Das leuchtende Gelb des Raps’ kann eine Spur zu ihm legen, diese Bilder der zerfließenden Felder im Norden, die hell aufscheinen und in dunklen Rändern ihre Grenzen finden. Die Landschaften, die er formt, formen sein Werk. Auch die Blumen, diese vergängliche, nur kurz aufblühende Natur. Immer ist sie vergänglich bei ihm, wie der schweflige Himmel über Südfrankreich im Winter.

Klaus Fußmann, der Berliner Maler, der am Sonnabend 80 wird, kann auch die Stadt in die Landschaft stellen, wie man sie selten gesehen hat. Seine Blicke auf Berlin, aus den Jahren 1979 und 1980 zum Beispiel, zeigen die Dächer über dem Kurfürstendamm wie eine vereiste Klippenformation vor verschwimmendem Horizont. 

Ein Blick vom Funkturm zeigt Charlottenburg wie eine verwirbelte Häusermasse, die in der Bewegung schroff eingefroren wurde. Kein Mensch zu sehen da. Auch nicht vor dem Brandenburger Tor in den Neunzigern, wo man mit einem Blick auf Fußmanns Bild die ganze Geschichte der Stadt erahnen kann – in den leeren, schwarzen Fensterhöhlen, die er den Häusern neben dem Tor eingraviert hat.

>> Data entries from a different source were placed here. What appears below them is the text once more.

(** The row that [route_row] applies. *)
Definition gauge_route_row (nodeID : string) (parts : gmap Z Partition) g (p : PartitionInfo) : gauge :=
  if bool_decide (PI_Primary p = nodeID) || bool_decide (PI_Replica p = nodeID) then
    match parts !! PI_PartitionId p with
    | None => add g (PartitionStatus_String (PI_Status p)) 1
    | Some existing =>
        if decide (P_Status existing ≠ PI_Status p) then
          add (add g (PartitionStatus_String (P_Status existing)) (-1)) (PartitionStatus_String (PI_Status p)) 1
        else g
    end
  else g.

(** The loop that removes what should not exist. *)
Definition gauge_removed (shouldExist : gset Z) g (entries : list (Z * Partition)) : gauge :=
  foldl (λ g '(id, partition),
    if decide (id ∈ shouldExist) then g else add g (PartitionStatus_String (P_Status partition)) (-1)) g entries.

Definition gauge_UpdateFromRouteTable pm g (partitions : list PartitionInfo) : gauge :=
  let '(parts, shouldExist, g) := foldl (λ '(parts, ex, g) p,
    (route_row (PM_nodeID pm) (parts, ex) p, gauge_route_row (PM_nodeID pm) parts g p))
    (PM_partitions pm, ∅, g) partitions in
  gauge_removed shouldExist g (map_to_list parts).

Definition gauge_ImportPartitionData pm g (partitionID : Z) : gauge :=
  match PM_partitions pm !! partitionID with
  | Some _ => g
  | None => add g (PartitionStatus_String MIGRATING_IN) 1
  end.
End Gauge.

(** The operations, with the gauge. *)
Inductive pm_op :=
  | PAdd (id : Z) (isPrimary : bool)
  | PAddEpoch (id : Z) (isPrimary : bool) (epoch : Z)
  | PRemove (id : Z)
  | PStatus (id : Z) (status : PartitionStatus)
  | PRoute (partitions : list PartitionInfo)
  | PImport (id : Z) (data : option PartitionData).

Definition metered_op {D} `{Engine D} (st : PartitionManager D * gauge) (op : pm_op) : PartitionManager D * gauge :=
  let '(pm, g) := st in
  match op with
  | PAdd id isPrimary => ((PartitionManager_AddPartition pm id isPrimary).1, gauge_AddPartition pm g id)
  | PAddEpoch id isPrimary epoch => ((PartitionManager_AddPartitionWithEpoch pm id isPrimary epoch).1, gauge_AddPartition pm g id)
  | PRemove id => ((PartitionManager_RemovePartition pm id).1, gauge_RemovePartition pm g id)
  | PStatus id status => ((PartitionManager_SetPartitionStatus pm id status).1, gauge_SetPartitionStatus pm g id status)
  | PRoute partitions => (PartitionManager_UpdateFromRouteTable pm partitions, gauge_UpdateFromRouteTable pm g partitions)
  | PImport id data => ((PartitionManager_ImportPartitionData pm id data).1, gauge_ImportPartitionData pm g id)
  end.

Seine Werke schmückten das Kanzleramt

Fußmann kam aus Velbert, aus dem Westen, in diese Stadt. Und was er in den 50er- Jahren des vergangenen Jahrhunderts hier fand, hat er einmal so beschrieben: „Berlin, das war die Stadt der leeren Räume, wo ich studierte, zum Maler wurde. In Berlin, inmitten der ruinösen Frontstadt, lebte noch der deutsche Expressionismus.“ Und es war kalt in den großen, alten Wohnungen, die mit ein bisschen Kohle kaum warm wurden. „Wir Künstler hatten die Armut im Schlepptau, das größte Glück war es, mal ein Bild für 300 Mark zu verkaufen.“

Das ist lange vorbei. Er ist anerkannt, berühmt. Er malt in seinem Atelier in Gelting an der Ostsee. Die großen Galerien und Museen zeigen ihn, er präsentierte seine Deutschlandbilder im Kanzleramt, längst hat er ein Lebenswerk.

Und er hat auch noch diese große alte Wohnung im Westen Berlins, in der er und seine Frau Barbara Geschichte um sich versammeln, Kunstgeschichte, mit all den Bildern an den Wänden. Und wenn er dort in einem tiefen Sofa sitzt und in die Jahrzehnte zurückgreift, in die Zeit, als er in der Stadt ankam, dann sagt er: „In Berlin war es ehrlich, alles Vorherige konnte ich vergessen.“ Das ist so ein Satz, den viele denken, die nach Berlin kommen. Heute noch.

„Jedes Bild ist etwas Neues, Unbekanntes, Riskantes“

Er ist auch ein Sammler, ein Menschensammler, das konnte man vor vier Wochen in Potsdam sehen, als das Museum Barberini seine große Ausstellung zum 80. Geburtstag eröffnete. Da kamen die Begleiter eines langen Lebens, da kam eine kluge, heitere Gesellschaft, um ihn zu feiern und seine Blicke auf die Welt zu sehen: die Blumen und den abstürzenden Ikarus, das halbwegs Tröstliche und das Unvermeidliche. Und niemals das Gewöhnliche.

„Jedes Bild ist etwas Neues, Unbekanntes, Riskantes“, hat er im vergangenen Mai einmal in einem langen Gespräch gesagt. Und wenn man ihn richtig verstanden hat, ist es ihm eine Freude, dieses Risiko immer wieder einzugehen. „Malen ist eben kein solider Beruf. Malen ist eher ein Vabanquespiel.“ Aber man kann es gewinnen.